[Opening Input data section]
Definition tokenQuotaReserveScript (now id : Z) (key : string) (amount : Z) : M redis Z :=
  fenced ← EXISTS (KTokenFence key);
  if fenced : bool then mret (-2) else
  hid ← HGET (KToken key) "Id";
  rq ← HGET (KToken key) "RemainQuota";
  uq ← HGET (KToken key) "UsedQuota";
  if negb (bool_decide (tonumber_or_0 hid = Some id)) || bool_decide (rq = None) || bool_decide (uq = None)
  then mret (-1)
  else match tonumber rq with
       | None => mret 0
       | Some remain =>
           if remain <? amount then mret 0
           else
             HINCRBY (KToken key) "RemainQuota" (- amount);;
             HINCRBY (KToken key) "UsedQuota" amount;;
             HSET (KToken key) [("AccessedTime", VInt now)];;
             mret 1
       end.

Definition tokenQuotaDeltaScript (now id : Z) (key : string) (delta : Z) : M redis Z :=
  fenced ← EXISTS (KTokenFence key);
  if fenced : bool then mret (-2) else
  hid ← HGET (KToken key) "Id";
  rq ← HGET (KToken key) "RemainQuota";
  uq ← HGET (KToken key) "UsedQuota";
  if negb (bool_decide (tonumber_or_0 hid = Some id)) || bool_decide (rq = None) || bool_decide (uq = None)
  then mret (-1)
  else
    HINCRBY (KToken key) "RemainQuota" delta;;
    HINCRBY (KToken key) "UsedQuota" (- delta);;
    HSET (KToken key) [("AccessedTime", VInt now)];;
    mret 1.

Definition quotaResultFromLua (result : res Z) : res cacheQuotaResult :=
  match result with
  | Err e => Err e
  | Ok 1 => Ok cacheQuotaOK
  | Ok 0 => Ok cacheQuotaInsufficient
  | Ok (-2) => Ok cacheQuotaFenced
  | Ok _ => Ok cacheQuotaMiss
  end.

Definition eval_quota (script : M redis Z) : M world cacheQuotaResult :=
  r ← try (redis_call script); lift_res (quotaResultFromLua r).

Definition cacheTryReserveUserQuota (userID amount : Z) : M world cacheQuotaResult :=
  eval_quota (userQuotaReserveScript userID amount).
Definition cacheApplyUserQuotaDelta (userID delta : Z) : M world cacheQuotaResult :=
  eval_quota (userQuotaDeltaScript userID delta).
Definition cacheTryReserveTokenQuota (id : Z) (key : string) (amount : Z) : M world cacheQuotaResult :=
  now ← GetTimestamp; eval_quota (tokenQuotaReserveScript now id key amount).
Definition cacheApplyTokenQuotaDelta (id : Z) (key : string) (delta : Z) : M world cacheQuotaResult :=
  now ← GetTimestamp; eval_quota (tokenQuotaDeltaScript now id key delta).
[Closing Input data section]
What to work on: Copy every line from the records above that contains the string "else".

Answer to this task:
  if fenced : bool then mret (-2) else
  else match tonumber rq with
           else
  if fenced : bool then mret (-2) else
  else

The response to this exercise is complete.